気がつくと、僕の腕は包帯でぐるぐる巻きにされていて反対の手の倍の太さになっていた。



「ありがとう」



本当は文句が言いたい所だけど
人に手当てしてもらって文句言うなんて失礼だから言わない。



「あぁ…そうだ。キミに報告しなきゃね…今日の事」
「え…」
「何?キミが命令したんじゃない」



そう言うと、あぁ…と言って自分が言った事を思い出したらしい。



「え…っと、ヒバリさん、それで…今日は…」
「全員死亡。

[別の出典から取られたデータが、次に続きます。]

(** C5, amended. When the counter is 0 or the offset is not below it, the
    page is empty with no cursor.  Otherwise, provided the sums
    [offset + min limit 100] and [min (offset + min limit 100) counter + 1]
    stay within the uint range, the page holds exactly the identifiers
    [offset+1 .. min (offset + min limit 100) counter] in increasing order
    and the cursor is [offset + returned_count] when that is below the
    counter and none otherwise; when one of the sums leaves the uint range
    the call aborts. *)
Theorem id_page_spec (s : State) (offset limit : N) :
  let counter := dataset_counter s in
  let upto := N.min (offset + N.min limit MAX_PAGE_SIZE) counter in
  let page := page_id_range counter offset limit MAX_PAGE_SIZE in
  (counter = 0 ∨ counter ≤ offset →
     define_read_only (get_dataset_ids_page offset limit) s
     = Ok {| items := []; next_offset := None |})
  ∧ (0 < counter → offset < counter →
     page_fits counter offset limit = true →
     define_read_only (get_dataset_ids_page offset limit) s = Ok page
     ∧ (∀ x, x ∈ items page ↔ offset + 1 ≤ x ≤ upto)
     ∧ (∀ k x, items page !! k = Some x → x = offset + 1 + N.of_nat k)
     ∧ list_len (items page) = upto - offset
     ∧ next_offset page
       = if offset + list_len (items page) <? counter
         then Some (offset + list_len (items page)) else None)
  ∧ (0 < counter → offset < counter →
     page_fits counter offset limit = false →
     define_read_only (get_dataset_ids_page offset limit) s = Abort).
Proof.
  intros counter upto page. subst counter upto page.
  set (counter := dataset_counter s).
  unfold define_read_only, get_dataset_ids_page, page_next_offset, var_get,
    bind, ret, page_fits, page_id_range. fold counter.
  assert (Hsafe : (if MAX_PAGE_SIZE <? limit then MAX_PAGE_SIZE else limit)
                  = N.min limit MAX_PAGE_SIZE).
  { destruct (N.ltb_spec MAX_PAGE_SIZE limit); lia. }
  rewrite Hsafe. set (sl := N.min limit MAX_PAGE_SIZE).
  split; [|split].
  - intros Hempty.
    assert ((counter =? 0) || (counter <=? offset) = true) as ->; [|done].
    apply orb_true_iff. rewrite N.eqb_eq, N.leb_le. done.
  - intros Hpos Hlt Hfits.
    apply andb_true_iff in Hfits as [Hend%N.leb_le Hlast%N.ltb_lt].
    assert ((counter =? 0) || (counter <=? offset) = false) as ->.
    { apply orb_false_iff. rewrite N.eqb_neq, N.leb_gt. lia. }
    rewrite uint_add_fits by done.
    assert (Hmin : (if counter <? offset + sl then counter else offset + sl)
                   = N.min (offset + sl) counter).
    { destruct (N.ltb_spec counter (offset + sl)); lia. }
    rewrite Hmin. set (upto := N.min (offset + sl) counter) in *.
    rewrite uint_add_fits by lia.
    rewrite uint_add_fits by lia.
    rewrite range_length.
    rewrite uint_add_fits by lia.
    assert (Hitems : range (offset + 1) (upto + 1)
                     = map (λ k, offset + N.of_nat k)
                         (seq 1 (N.to_nat (upto - offset)))).
    { unfold range. rewrite <- range_shift. f_equal. f_equal. lia. }
    assert (Hlen : list_len (map (λ k, offset + N.of_nat k)
                               (seq 1 (N.to_nat (upto - offset))))
                   = upto - offset).
    { unfold list_len. rewrite length_map, length_seq. lia. }
    rewrite Hitems. simpl items. simpl next_offset. rewrite Hlen.
    replace (upto + 1 - (offset + 1)) with (upto - offset) by lia.
    split; [done|]. split; [|split; [|done]].
    + intros x. rewrite list_elem_of_fmap. setoid_rewrite elem_of_seq. split.
      * intros (k & -> & Hk). lia.
      * intros Hx. exists (N.to_nat (x - offset)). lia.
    + intros k x. rewrite list_lookup_fmap.
      destruct (seq 1 (N.to_nat (upto - offset)) !! k) as [a|] eqn:Ha; [|done].
      apply lookup_seq in Ha as [-> _]. simpl. intros [= <-]. lia.
  - intros Hpos Hlt Hfits.
    assert ((counter =? 0) || (counter <=? offset) = false) as ->.
    { apply orb_false_iff. rewrite N.eqb_neq, N.leb_gt. lia. }
    destruct (N.le_gt_cases (offset + sl) UINT_MAX) as [Hend|Hend].
    + rewrite uint_add_fits by done.
      apply andb_false_iff in Hfits as [Hf|Hf].
      { apply N.leb_gt in Hf. lia. }
      apply N.ltb_ge in Hf.
      assert (Hmin : (if counter <? offset + sl then counter else offset + sl)
                     = N.min (offset + sl) counter).
      { destruct (N.ltb_spec counter (offset + sl)); lia. }
      rewrite Hmin.
      destruct (N.le_gt_cases (offset + 1) UINT_MAX) as [Hlo|Hlo].
      * rewrite uint_add_fits by done.
        by rewrite uint_add_overflow by lia.
      * by rewrite uint_add_overflow by lia.
    + by rewrite uint_add_overflow by lia.
Qed.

僕がそんなに甘くはないってことはわかるでしょう?」



ニヤリと笑った僕に、キミは引きつった顔をした。



「だって…」
「え…?ヒバリさん……?」



「キミを狙った相手だよ?…そんな相手を僕が殺さないとでも??」



「あははは…はは……」


なんだか知らないけど、本当の事を言ったらキミは苦笑した。



「ねぇ」
「なんですか?」


「最近、キミのせいでおかしいんだ」


「え…?」



そう言うと、キミは僕に引きつった顔をした。



…別に、殴ったりはしないのに。



「全部が終わった後、何故だか浮かんできたのはキミの顔だった」
「……」
「だから生きる力がほんの少しだけ残ってた奴に僕は隙を見せて、腕を切られてしまった」



手当てされた腕を見ながら、僕は呟いた。



「でも、キミの事を思うと…なぜかイライラしないんだ」
「ヒバリさん……」





「ボンゴレ10代目…ううん沢田綱吉」





あくまで優しい声で、僕はキミにこう言う。





「責任とってよ」






無茶難題って言うのは知ってる。


でも


僕はこう言わないとキミを縛れないから。





知ってるんだ。





未だにキミは僕を怖がってるって事を。



キミは僕じゃない他の人のモノだって事も。







戸惑ってるキミに無理やり口づけて押し倒して
嫌がれば、力でねじ伏せて





そんな愛し方でしか表現できない
キミに向けた僕の愛





一生、キミが僕のモノになれればいいのに……






■END■

誰か×ツナ←ヒバリな感じの10年後。

私の中の攻めの雲雀さんはこんな感じです。